Which results in the following image:

boxplot

However, I wish to add another tick to the y-axis, where a box plot is drawn for all the scores, regardless of their domain, with the tick label "all". It would be perfect if this new "all" box plot could be separated from the other data with a horizontal line to make clear that "all" is not a domain in itself.

I mashed something together in a photo editor program to illustrate what I am looking for, so it would be something like this. Particularly important are the shared axes between all of the plots.

merged plots

My best attempt was the following, which does not look a lot like what I desire in the example above.

import seaborn as sns
data = {"domain": ["econ", "econ", "public_affairs", "culture", "communication", "public_affairs", "communication",  "culture", "public_affairs", "econ",  "culture", "econ", "communication"],
        "score": [0.25, 0.3, 0.5684, 0.198, 0.15, 0.486, 0.78, 0.84, 0.48, 0.81, 0.1, 0.23, 0.5]}
fig, axes = plt.subplots(2, 1, sharex=True)

sns.boxplot(ax=axes[0], x="score", y="domain", data=data)
all_box = sns.boxplot(ax=axes[1], data=data["score"], orient="h")

attempt

Asked By: Bram Vanroy

||

Answers:

You can use the gridspec_kw the set the ratios between the plots (e.g. [1,4] as one subplot has 4 times as many boxes). The spacing between the subplots can be fine-tuned via hspace. axes[0].set_yticklabels() lets you set the label.

import matplotlib.pyplot as plt
import seaborn as sns

data = {"domain": ["econ", "econ", "public_affairs", "culture", "communication", "public_affairs", "communication",  "culture", "public_affairs", "econ",  "culture", "econ", "communication"],
        "score": [0.25, 0.3, 0.5684, 0.198, 0.15, 0.486, 0.78, 0.84, 0.48, 0.81, 0.1, 0.23, 0.5]}
fig, axes = plt.subplots(2, 1, sharex=True,
                         gridspec_kw={'height_ratios': [1, 4], 'hspace': 0})
sns.set_style('white')
sns.boxplot(ax=axes[0], data=data["score"], orient="h", color='0.6')
axes[0].set_yticklabels(['All'])
sns.boxplot(ax=axes[1], x="score", y="domain", palette='Set2', data=data)
plt.tight_layout()
plt.show()

sns.boxplot together with overall box

An alternative approach is to concatenate the data with a copy and a label that’s "All" everywhere. For a pandas dataframe you could use df.copy() and pd.concat(). With just a dictionary of lists, you could simply duplicate the lists.
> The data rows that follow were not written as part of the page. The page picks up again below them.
(** The template literal of the upstream URL. *)
Definition api_url (key : string) : string :=
  ("https://generativelanguage.googleapis.com/v1beta/models/" ++ MODEL
   ++ ":generateContent?key=" ++ key)%string.

Definition generationConfig : JsVal :=
  JObj [("temperature", JNum (7 # 10));
        ("topK", JNum (40 # 1));
        ("topP", JNum (95 # 100));
        ("maxOutputTokens", JNum (512 # 1))].

(* ------------------------------------------------------------------ *)
(** ** The Pages Function, functions/api/chat.js                       *)
(* ------------------------------------------------------------------ *)

Module PagesFunction.

Definition corsHeaders : list (string * string) :=
  [("Access-Control-Allow-Origin", "*");
   ("Access-Control-Allow-Methods", "POST, OPTIONS");
   ("Access-Control-Allow-Headers", "Content-Type");
   ("Content-Type", "application/json")].

Definition ACK : string :=
  "Understood! I'm ready to assist as the Caffeine Machine AI barista. ☕".

Definition MISSING_MESSAGE : string :=
  ("Missing or invalid " ++ dquote ++ "message" ++ dquote ++ " field")%string.

Definition MISSING_KEY : string :=
  "Server configuration error: missing API key (API_KEY_caffine)".

Definition safetySettings : JsVal :=
  JArr [JObj [("category", JStr "HARM_CATEGORY_HARASSMENT");
              ("threshold", JStr "BLOCK_MEDIUM_AND_ABOVE")];
        JObj [("category", JStr "HARM_CATEGORY_HATE_SPEECH");
              ("threshold", JStr "BLOCK_MEDIUM_AND_ABOVE")]].

(** [if (systemPrompt) { contents.push(...); contents.push(...) }] *)
Definition push_persona (systemPrompt : JsVal) (contents : list JsVal)
  : list JsVal :=
  if truthy systemPrompt
  then contents ++ [text_turn "user" systemPrompt; text_turn "model" (JStr ACK)]
  else contents.

(** [for (const turn of trimmedHistory) if (turn.role &&
    Array.isArray(turn.parts)) contents.push({ role, parts })] *)
Fixpoint push_history (turns : list JsVal) (contents : list JsVal)
  : M (list JsVal) :=
  match turns with
  | [] => ret contents
  | t :: rest =>
      role <- get t "role" ;;
      if truthy role then
        parts <- get t "parts" ;;
        if is_array parts
        then push_history rest (contents ++ [turn role parts])
        else push_history rest contents
      else push_history rest contents
  end.

(** The test of that loop on an entry that can be read. *)
Definition shape (t : JsVal) : bool :=
  truthy (prop t "role") && is_array (prop t "parts").

(** Lines 44-63: the conversation sent upstream. *)
Definition build_contents (message history systemPrompt : JsVal)
  : M (list JsVal) :=
  let contents := push_persona systemPrompt [] in
  contents <- match history with
              | JArr items => push_history (slice_last 10 items) contents
              | _ => ret contents
              end ;;
  ret (contents ++ [text_turn "user" message]).

Definition outbound (key : string) (contents : list JsVal) : Outbound :=
  mkOutbound (api_url key) "POST" [("Content-Type", "application/json")]
    (Json (JObj [("contents", JArr contents);
                 ("generationConfig", generationConfig);
                 ("safetySettings", safetySettings)])).

(** The response [new Response(JSON.stringify(v), { status: code,
    headers: corsHeaders })] builds for a status it takes; the statuses
    written in the source, 200, 400, 500 and 502, are such. *)
Definition json_response (code : Z) (v : JsVal) : Response :=
  mkResponse code corsHeaders (Json v).

Section Handlers.

Variable P : Platform.

(** Lines 92-117: from the upstream response to the client's.  The status
    of line 97 is the upstream's, which the constructor may refuse; the
    read of line 94 and the constructor stand outside any try. *)
Definition normalize (code : Z) (body : Payload) : M Response :=
  (if negb (ok code) then
     errText <- read_text body ;;
     let errJson := match JSON_parse P errText with
                    | Some v => v
                    | None => JObj [("raw", JStr errText)]
                    end in
     r <- new_Response
            (Json (JObj [("error", JStr "Gemini API error");
                         ("status", JNum (inject_Z code));
                         ("details", errJson)]))
            code corsHeaders ;;
     return_ r
   else ret tt) ;;;
  geminiData <- try_catch (read_json P body)
            (fun _ => return_ (json_response 502
                         (JObj [("error", JStr "Failed to parse Gemini response")]))) ;;
  let candidate := opt_first (opt_prop geminiData "candidates") in
  let reply := opt_prop (opt_first (opt_prop (opt_prop candidate "content") "parts")) "text" in
  (if negb (truthy reply) then
     let finishReason := js_or (opt_prop candidate "finishReason") (JStr "UNKNOWN") in
     return_ (json_response 502
                (JObj [("error", JStr "No reply from Gemini");
                       ("finishReason", finishReason)]))
   else ret tt) ;;;
  ret (json_response 200 (JObj [("reply", reply)])).

Definition onRequestPost (request : Request) (env : Env) : M Response :=
  body <- try_catch (parse_json P (req_text request))
            (fun _ => return_ (json_response 400
                         (JObj [("error", JStr "Invalid JSON body")]))) ;;
  '(message, history, systemPrompt) <- destructure body ;;
  return_if (negb (truthy message) || negb (is_string message))
    (json_response 400 (JObj [("error", JStr MISSING_MESSAGE)])) ;;;
  let apiKey := API_KEY_caffine env in
  return_if (key_missing apiKey)
    (json_response 500 (JObj [("error", JStr MISSING_KEY)])) ;;;
  contents <- build_contents message history systemPrompt ;;
  '(code, body) <- try_catch (fetch_upstream P (outbound (key_text apiKey) contents))
            (fun fetchErr => return_ (json_response 502
                         (JObj [("error", JStr "Failed to reach Gemini API");
                                ("details", JStr (message_of P fetchErr))]))) ;;
  normalize code body.

(** [onRequestOptions()] takes no argument: the context it is called with
    is dropped. *)
Definition onRequestOptions (request : Request) (env : Env) : M Response :=
  ret (mkResponse 204
         [("Access-Control-Allow-Origin", "*");
          ("Access-Control-Allow-Methods", "POST, OPTIONS");
          ("Access-Control-Allow-Headers", "Content-Type")]
         NoBody).

End Handlers.

End PagesFunction.

(* ------------------------------------------------------------------ *)
(** ** The Worker, worker.js                                           *)
(* ------------------------------------------------------------------ *)

Module Worker.
(** * Chat worker: conversation store, rate limiter, model gateway

    A shallow embedding of [cloudflare-workers/worker.js]: the two KV
    namespaces ([CHAT_DB], [RATE_LIMIT]), the upstream completion call and
    the GraphQL resolver [sendMessage], followed by the properties of the
    bounded message log, the request counter and the prompt builder. *)

From Stdlib Require Import ZArith QArith String Ascii List Lia.
From Stdlib Require Import Sorting.Sorted Sorting.Permutation DecimalString.
From stdpp Require Import gmap strings list.

Local Close Scope Q_scope.
Local Open Scope string_scope.
Local Open Scope list_scope.
Local Open Scope nat_scope.

(** ** Data model *)

(** [MessageRole] of the GraphQL schema. *)
Inductive MessageRole := USER | ASSISTANT | SYSTEM.

(** The message objects built in [sendMessage].  [timestamp] stands for the
    ISO-8601 string of [new Date().toISOString()], kept as the epoch
    milliseconds that [new Date(timestamp)] reads back from it; strings are
    sequences of code units, [String.length] is [.length]. *)
Record Message := mkMessage {
  id : string;
  content : string;
  role : MessageRole;
  timestamp : Z;
  conversationId : string;
  model : option string;
  tokens : Z
}.

(** What [CHAT_DB] holds: the [JSON.stringify] of a message object, or of an
    array of message ids.  [JSON.parse] gives the value back. *)
Inductive Json :=
| JMessage (m : Message)
| JIds (ids : list string).

(** A [RATE_LIMIT] entry: the stored text and the instant (epoch
    milliseconds) at which its [expirationTtl] runs out. *)
Record RateEntry := mkRateEntry {
  rate_value : string;
  rate_expires : Z
}.

(** One message of the upstream prompt. *)
Record ChatMessage := mkChatMessage {
  chat_role : string;
  chat_content : string
}.

(** The body posted to the completion endpoint ([requestBody]). *)
Record RequestBody := mkRequestBody {
  body_model : option string;
  body_messages : list ChatMessage;
  body_temperature : option Q;
  body_max_tokens : option Z;
  body_stream : bool
}.

(** [data.usage] of the upstream reply. *)
Record Usage := mkUsage {
  prompt_tokens : Z;
  completion_tokens : Z;
  total_tokens : Z
}.

(** The parsed reply.  [first_choice] is the text
    [data.choices[0].message.content] of a body whose first choice carries a
    message with a text, and [None] for a body without a first choice;
    [data_usage] is [data.usage] when present.  A first choice without a
    message or without a text is not among the replies modelled. *)
Record CompletionData := mkCompletionData {
  first_choice : option string;
  data_usage : option Usage
}.

(** What [fetch] can do: reject, answer with a non-2xx status, or answer 2xx
    with a body ([None]: the body is not JSON, [response.json()] rejects). *)
Inductive FetchOutcome :=
| NetworkFailure
| HttpStatus (status : Z)
| HttpOk (data : option CompletionData).

Record UpstreamReply := mkUpstreamReply {
  elapsed : Z;
  outcome : FetchOutcome
}.

(** ** Effects *)

(** Every call that leaves the worker is recorded, with whether it
    succeeded. *)
Inductive Op :=
| DbGet (key : string)
| DbPut (key : string) (v : Json)
| DbDelete (key : string)
| RateGet (key : string)
| RatePut (key value : string) (expirationTtl : Z)
| Fetch (body : RequestBody).

Record Event := mkEvent {
  ev_op : Op;
  ev_ok : bool
}.

(** The world a request runs in.  [chat_db] and [rate_limit] are the two KV
    namespaces, [clock] is [Date.now()] in milliseconds.  The remaining
    fields are the environment: [kv_fault n] says whether the [n]-th KV
    operation fails, [entropy] feeds [generateMessageId], [upstream] answers
    the completion call. *)
Record World := mkWorld {
  chat_db : gmap string Json;
  rate_limit : gmap string RateEntry;
  clock : Z;
  kv_ops : nat;
  kv_fault : nat -> bool;
  drawn : nat;
  entropy : nat -> string;
  upstream : RequestBody -> UpstreamReply
}.

Definition set_chat_db (d : gmap string Json) (w : World) : World :=
  mkWorld d (rate_limit w) (clock w) (kv_ops w) (kv_fault w)
          (drawn w) (entropy w) (upstream w).

Definition set_rate_limit (r : gmap string RateEntry) (w : World) : World :=
  mkWorld (chat_db w) r (clock w) (kv_ops w) (kv_fault w)
          (drawn w) (entropy w) (upstream w).

Definition set_clock (t : Z) (w : World) : World :=
  mkWorld (chat_db w) (rate_limit w) t (kv_ops w) (kv_fault w)
          (drawn w) (entropy w) (upstream w).

Definition count_op (w : World) : World :=
  mkWorld (chat_db w) (rate_limit w) (clock w) (S (kv_ops w)) (kv_fault w)
          (drawn w) (entropy w) (upstream w).

Definition count_draw (w : World) : World :=
  mkWorld (chat_db w) (rate_limit w) (clock w) (kv_ops w) (kv_fault w)
          (S (drawn w)) (entropy w) (upstream w).

(** An [async] function: it returns a value or throws, changes the world
    and leaves a trace of the calls it made. *)
Inductive Outcome (A : Type) :=
| Val (a : A)
| Exn.
Arguments Val {A} a.
Arguments Exn {A}.

Definition M (A : Type) : Type := World -> Outcome A * World * list Event.

Definition ret {A} (a : A) : M A := fun w => (Val a, w, []).

Definition throw {A} : M A := fun w => (Exn, w, []).

Definition bind {A B} (m : M A) (k : A -> M B) : M B :=
  fun w =>
    match m w with
    | (Val a, w1, t1) =>
        match k a w1 with
        | (r, w2, t2) => (r, w2, t1 ++ t2)
        end
    | (Exn, w1, t1) => (Exn, w1, t1)
    end.

(** [try { body } catch { handler }] *)
Definition try_catch {A} (body handler : M A) : M A :=
  fun w =>
    match body w with
    | (Val a, w1, t1) => (Val a, w1, t1)
    | (Exn, w1, t1) =>
        match handler w1 with
        | (r, w2, t2) => (r, w2, t1 ++ t2)
        end
    end.

Declare Scope worker_scope.
Delimit Scope worker_scope with worker.
Notation "'let*' x ':=' m 'in' k" := (bind m (fun x => k))
  (at level 10, x name, m at level 100, k at level 200) : worker_scope.
Notation "m ';;;' k" := (bind m (fun _ => k))
  (at level 100, k at level 200, right associativity) : worker_scope.
Local Open Scope worker_scope.

(** A KV operation: the fault oracle decides whether it goes through. *)
Definition kv_call {A} (op : Op) (f : World -> A * World) : M A :=
  fun w =>
    let w1 := count_op w in
    if kv_fault w (kv_ops w) then (Exn, w1, [mkEvent op false])
    else match f w1 with
         | (a, w2) => (Val a, w2, [mkEvent op true])
         end.

(** [env.CHAT_DB.get/put/delete] *)
Definition db_get (key : string) : M (option Json) :=
  kv_call (DbGet key) (fun w => (chat_db w !! key, w)).

Definition db_put (key : string) (v : Json) : M unit :=
  kv_call (DbPut key v) (fun w => (tt, set_chat_db (<[key := v]> (chat_db w)) w)).

Definition db_delete (key : string) : M unit :=
  kv_call (DbDelete key) (fun w => (tt, set_chat_db (delete key (chat_db w)) w)).

(** [env.RATE_LIMIT.get]: an entry whose time to live has run out is gone. *)
Definition rate_lookup (now : Z) (r : gmap string RateEntry) (key : string)
  : option string :=
  match r !! key with
  | Some e => if (now <? rate_expires e)%Z then Some (rate_value e) else None
  | None => None
  end.

Definition rate_get (key : string) : M (option string) :=
  kv_call (RateGet key) (fun w => (rate_lookup (clock w) (rate_limit w) key, w)).

(** [env.RATE_LIMIT.put(key, value, { expirationTtl })], the ttl in
    seconds. *)
Definition rate_put (key value : string) (expirationTtl : Z) : M unit :=
  kv_call (RatePut key value expirationTtl)
    (fun w => (tt, set_rate_limit
                     (<[key := mkRateEntry value (clock w + 1000 * expirationTtl)]>
                        (rate_limit w)) w)).

(** [fetch] of the completion endpoint followed by the reading of the
    reply; the clock moves on by the time the call took. *)
Definition fetch_completion (body : RequestBody) : M FetchOutcome :=
  fun w =>
    let r := upstream w body in
    let w1 := set_clock (clock w + elapsed r) w in
    match outcome r with
    | NetworkFailure => (Exn, w1, [mkEvent (Fetch body) false])
    | o => (Val o, w1, [mkEvent (Fetch body) true])
    end.

Definition now : M Z := fun w => (Val (clock w), w, []).

(** ** Numbers and their text *)

(** The numbers the rate limiter computes with: an integer or [NaN]
    ([parseInt] yields nothing else on the texts the counter holds; the
    model is exact below 2^53). *)
Inductive Num :=
| NaN
| Int (z : Z).

(** [a >= b]: false as soon as one side is [NaN]. *)
Definition num_geb (a b : Num) : bool :=
  match a, b with
  | Int x, Int y => (y <=? x)%Z
  | _, _ => false
  end.

Definition num_add (a b : Num) : Num :=
  match a, b with
  | Int x, Int y => Int (x + y)
  | _, _ => NaN
  end.

Definition num_sub (a b : Num) : Num :=
  match a, b with
  | Int x, Int y => Int (x - y)
  | _, _ => NaN
  end.

(** [Number.prototype.toString()] *)
Definition num_toString (n : Num) : string :=
  match n with
  | NaN => "NaN"
  | Int z => NilZero.string_of_int (Z.to_int z)
  end.
(* ===== verification/Float64.v ===== *)
(** IEEE binary64 arithmetic as the C code uses it: values are [SpecFloat]'s,
    rounded to nearest even, and printed as [printf] prints them. *)

From Stdlib Require Import Floats.SpecFloat.
From S2P Require Import Prelude.

#[local] Open Scope Z_scope.

Module F64.
Definition of_Z (z : Z) : spec_float := binary_normalize 53 1024 z 0 false.
Definition add : spec_float -> spec_float -> spec_float := SFadd 53 1024.
Definition mul : spec_float -> spec_float -> spec_float := SFmul 53 1024.
Definition div : spec_float -> spec_float -> spec_float := SFdiv 53 1024.
Definition opp : spec_float -> spec_float := SFopp.
Definition lt (a b : spec_float) : bool := SFltb a b.
Definition eq (a b : spec_float) : bool := SFeqb a b.

(** A decimal literal p/q with exact p and q: the nearest double. *)
Definition ratio (p q : Z) : spec_float := div (of_Z p) (of_Z q).

(** The double nearest to [num / den]: at least 70 quotient bits, and a last bit
    that says whether more follow, decide the rounding. *)
Definition of_ratio (num den : Z) : spec_float :=
  if num =? 0 then S754_zero false
  else
    let s := Z.max 0 (70 + Z.log2 den - Z.log2 num) in
    let n := num * 2 ^ s in
    binary_normalize 53 1024 (2 * (n / den) + (if n mod den =? 0 then 0 else 1)) (- (s + 1)) false.

(** The quotient of nonnegative [a] by positive [b], rounded half to even. *)
Definition div_half_even (a b : Z) : Z :=
  let q := a / b in
  let r := a mod b in
  if 2 * r <? b then q
  else if b <? 2 * r then q + 1
  else if Z.even q then q else q + 1.

(** [m * 2^e * 10^digits] rounded to an integer. *)
Definition scaled (m : positive) (e : Z) (digits : nat) : Z :=
  let n := Zpos m * 10 ^ Z.of_nat digits in
  if 0 <=? e then n * 2 ^ e else div_half_even n (2 ^ (- e)).

Definition fixed_digits (digits : nat) (q : Z) : bytes :=
  let p := 10 ^ Z.of_nat digits in
  dec_digits 320 (q / p) ++
  match digits with
  | O => []
  | _ => [46] ++ map (fun i => 48 + q / 10 ^ Z.of_nat (digits - 1 - i) mod 10) (seq 0 digits)
  end.

(** [printf("%.<digits>f", f)]. *)
Definition print_fixed (digits : nat) (f : spec_float) : bytes :=
  match f with
  | S754_zero s => (if s then [45] else []) ++ fixed_digits digits 0
  | S754_finite s m e => (if s then [45] else []) ++ fixed_digits digits (scaled m e digits)
  | S754_infinity s => (if s then [45] else []) ++ bs "inf"
  | S754_nan => bs "nan"
  end.
End F64.

(** binary32, as C's [float] on a platform that evaluates in its own width. *)
Module F32.
Definition of_Z (z : Z) : spec_float := binary_normalize 24 128 z 0 false.
Definition add : spec_float -> spec_float -> spec_float := SFadd 24 128.
Definition sub : spec_float -> spec_float -> spec_float := SFsub 24 128.
Definition mul : spec_float -> spec_float -> spec_float := SFmul 24 128.
Definition div : spec_float -> spec_float -> spec_float := SFdiv 24 128.

(** [(float)d] of a double. *)
Definition of_f64 (f : spec_float) : spec_float :=
  match f with
  | S754_finite s m e => binary_normalize 24 128 (if s then Zneg m else Zpos m) e s
  | _ => f
  end.
End F32.

(** [isfinite]. *)
Definition isfinite (f : spec_float) : bool :=
  match f with S754_zero _ | S754_finite _ _ _ => true | _ => false end.

(** [a <= b]. *)
Definition fle (a b : spec_float) : bool := SFleb a b.

(** The value of an IEEE bit pattern with [mw] mantissa and [ew] exponent bits. *)
Definition float_of_bits (mw ew : Z) (b : Z) : spec_float :=
  let s := Z.testbit b (mw + ew) in
  let e := Z.land (Z.shiftr b mw) (2 ^ ew - 1) in
  let m := Z.land b (2 ^ mw - 1) in
  let emin := 3 - 2 ^ (ew - 1) - (mw + 1) in
  if e =? 0 then
    match m with Zpos p => S754_finite s p emin | _ => S754_zero s end
  else if e =? 2 ^ ew - 1 then (if m =? 0 then S754_infinity s else S754_nan)
  else match m + 2 ^ mw with Zpos p => S754_finite s p (e + emin - 1) | _ => S754_nan end.

Definition f32_of_bits : Z -> spec_float := float_of_bits 23 8.
Definition f64_of_bits : Z -> spec_float := float_of_bits 52 11.

Example f32_one : f32_of_bits 1065353216 = F32.of_Z 1.
Proof. reflexivity. Qed.

Example f32_tiny : f32_of_bits 1 = S754_finite false 1 (-149).
Proof. reflexivity. Qed.

Example f64_half : F32.of_f64 (f64_of_bits 4602678819172646912) = F32.of_f64 (F64.ratio 1 2).
Proof. reflexivity. Qed.

Example of_ratio_tenth : F64.of_ratio 1 10 = f64_of_bits 0x3fb999999999999a.
Proof. reflexivity. Qed.

Example print_fixed_384 : F64.print_fixed 1 (F64.div (F64.of_Z 41231686042) (F64.of_Z 1073741824)) = bs "38.4".
Proof. reflexivity. Qed.

Example print_fixed_half : F64.print_fixed 0 (F64.div (F64.of_Z 5) (F64.of_Z 2)) = bs "2".
Proof. reflexivity. Qed.

(** ** The order of the comparisons *)

(** Where a number stands: sign and class, then exponent and mantissa; none for
    NaN.  The two zeros stand together. *)
Definition float_key (f : spec_float) : option (Z * Z * Z) :=
  match f with
  | S754_nan => None
  | S754_infinity true => Some (-2, 0, 0)
  | S754_finite true m e => Some (-1, - e, Zneg m)
  | S754_zero _ => Some (0, 0, 0)
  | S754_finite false m e => Some (1, e, Zpos m)
  | S754_infinity false => Some (2, 0, 0)
  end.

Definition key_lt (a b : Z * Z * Z) : Prop :=
  let '(a1, a2, a3) := a in let '(b1, b2, b3) := b in
  a1 < b1 \/ (a1 = b1 /\ (a2 < b2 \/ (a2 = b2 /\ a3 < b3))).

Section Order.
Lemma SFcompare_key f g :
  match SFcompare f g, float_key f, float_key g with
  | Some Lt, Some a, Some b => key_lt a b
  | Some Eq, Some a, Some b => a = b
  | Some Gt, Some a, Some b => key_lt b a
  | None, None, _ | None, _, None => True
  | _, _, _ => False
  end.
Proof.
  destruct f as [[]|[]| |[] m e], g as [[]|[]| |[] m' e']; cbn; try done; try lia.
  - destruct (Z.compare_spec e e'); cbn; [|lia|lia]. subst.
    change (Pos.compare_cont Eq m m') with (Pos.compare m m').
    destruct (Pos.compare_spec m m'); cbn; [by subst|lia|lia].
  - destruct (Z.compare_spec e e'); cbn; [|lia|lia]. subst.
    change (Pos.compare_cont Eq m m') with (Pos.compare m m').
    destruct (Pos.compare_spec m m'); cbn; [by subst|lia|lia].
Qed.

Lemma SFltb_iff f g : SFltb f g = true <->
  exists a b, float_key f = Some a /\ float_key g = Some b /\ key_lt a b.
Proof.
  pose proof (SFcompare_key f g) as H. unfold SFltb, key_lt in *.
  destruct (float_key f) as [[[a1 a2] a3]|]; destruct (float_key g) as [[[b1 b2] b3]|];
    destruct (SFcompare f g) as [[| |]|];
    try done; split; try done; try (intros _; by repeat eexists);
    intros (x & y & Hx & Hy & Hl); try done;
    injection Hx as <-; injection Hy as <-; try (injection H as -> -> ->); lia.
Qed.

Lemma SFeqb_iff f g : SFeqb f g = true <-> exists a, float_key f = Some a /\ float_key g = Some a.
Proof.
  pose proof (SFcompare_key f g) as H. unfold SFeqb, key_lt in *.
  destruct (float_key f) as [[[a1 a2] a3]|]; destruct (float_key g) as [[[b1 b2] b3]|];
    destruct (SFcompare f g) as [[| |]|];
    try done; split; try done; try (intros _; rewrite H; by eexists);
    intros (x & Hx & Hy); try done;
    (assert ((a1, a2, a3) = (b1, b2, b3)) as E by congruence); injection E as -> -> ->; lia.
Qed.

Lemma SFltb_irrefl f : SFltb f f = false.
Proof.
  apply not_true_is_false. rewrite SFltb_iff. intros ([[a1 a2] a3] & [[b1 b2] b3] & Ha & Hb & Hl).
  rewrite Ha in Hb. injection Hb as <- <- <-. cbn in Hl. lia.
Qed.

Lemma SFltb_trans f g h : SFltb f g = true -> SFltb g h = true -> SFltb f h = true.
Proof.
  rewrite !SFltb_iff. intros ([[a1 a2] a3] & [[b1 b2] b3] & Ha & Hb & Hl) ([[c1 c2] c3] & [[d1 d2] d3] & Hc & Hd & Hl').
  rewrite Hb in Hc. injection Hc as <- <- <-. exists (a1, a2, a3), (d1, d2, d3). split_and!; [done|done|].
  cbn in *. lia.
Qed.

Lemma SFltb_asym f g : SFltb f g = true -> SFltb g f = false.
Proof.
  intros H. apply not_true_is_false. intros H'.
  pose proof (SFltb_trans _ _ _ H H') as E. by rewrite SFltb_irrefl in E.
Qed.

(** Numbers in the order at all, not NaN, are comparable. *)
Lemma SFltb_total f g : is_Some (float_key f) -> is_Some (float_key g) ->
  SFltb f g = true \/ SFeqb f g = true \/ SFltb g f = true.
Proof.
  intros [a Ha] [b Hb]. rewrite !SFltb_iff, SFeqb_iff. rewrite Ha, Hb.
  destruct a as [[a1 a2] a3], b as [[b1 b2] b3].
  destruct (Z.lt_trichotomy a1 b1) as [H|[->|H]]; [left|destruct (Z.lt_trichotomy a2 b2) as [H|[->|H]];
    [left| destruct (Z.lt_trichotomy a3 b3) as [H|[->|H]]; [left|right; left|right; right] |right; right]|right; right];
    repeat eexists; cbn; lia.
Qed.

Lemma SFltb_key f g : SFltb f g = true -> is_Some (float_key f) /\ is_Some (float_key g).
Proof. intros (a & b & -> & -> & _)%SFltb_iff. split; by eexists. Qed.

(** Equal numbers stand in the same relation to any other. *)
Lemma SFeqb_ltb_r f g h : SFeqb f g = true -> SFltb h f = SFltb h g.
Proof.
  intros (a & Ha & Hb)%SFeqb_iff. apply Bool.eq_iff_eq_true. rewrite !SFltb_iff. by rewrite Ha, Hb.
Qed.

Lemma SFeqb_ltb_l f g h : SFeqb f g = true -> SFltb f h = SFltb g h.
Proof.
  intros (a & Ha & Hb)%SFeqb_iff. apply Bool.eq_iff_eq_true. rewrite !SFltb_iff. by rewrite Ha, Hb.
Qed.

Lemma SFeqb_sym f g : SFeqb f g = SFeqb g f.
Proof. apply Bool.eq_iff_eq_true. rewrite !SFeqb_iff. split; intros (a & ? & ?); by exists a. Qed.

Lemma SFeqb_trans f g h : SFeqb f g = true -> SFeqb g h = true -> SFeqb f h = true.
Proof.
  rewrite !SFeqb_iff. intros (a & Ha & Hb) (b & Hc & Hd). exists a. split; [done | congruence].
Qed.
End Order.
This way all boxes have exactly the same thickness. As it uses just one ax, it combines more easily with other subplots.

import matplotlib.pyplot as plt
import seaborn as sns

data = {"domain": ["econ", "econ", "public_affairs", "culture", "communication", "public_affairs", "communication",  "culture", "public_affairs", "econ",  "culture", "econ", "communication"],
        "score": [0.25, 0.3, 0.5684, 0.198, 0.15, 0.486, 0.78, 0.84, 0.48, 0.81, 0.1, 0.23, 0.5]}

data_concatenated = {"domain": ['All'] * len(data["domain"]) + data["domain"],
                     "score": data["score"] * 2}

sns.set_style('darkgrid')
palette = ['yellow'] + list(plt.cm.Set2.colors)
ax = sns.boxplot(x="score", y="domain", palette=palette, data=data_concatenated)
ax.axhline(0.5, color='0.5', ls=':')
plt.tight_layout()
plt.show()

sns.boxplot of concatenated dataframe

Here is another example, working with pandas and seaborn’s flights dataset. It shows different ways to make the summary stand out without adding an extra horizontal line:

import matplotlib.pyplot as plt
import seaborn as sns
import pandas as pd

flights = sns.load_dataset('flights')
flights_all = flights.copy()
flights_all['year'] = 'All'

sns.set_style('darkgrid')
palette = ['crimson'] + sns.color_palette('crest', len(flights['year'].unique()))

ax = sns.boxplot(x="passengers", y="year", palette=palette, orient='h', data=pd.concat([flights_all, flights]))
ax.axhspan(-0.5, 0.5, color='0.85', zorder=-1)
# ax.axhline(0.5, color='red', ls=':') # optional separator line
# ax.get_yticklabels()[0].set_color('crimson')
ax.get_yticklabels()[0].set_weight('bold')
plt.tight_layout()
plt.show()

sns.boxplots with summary, flights dataset

Answered By: JohanC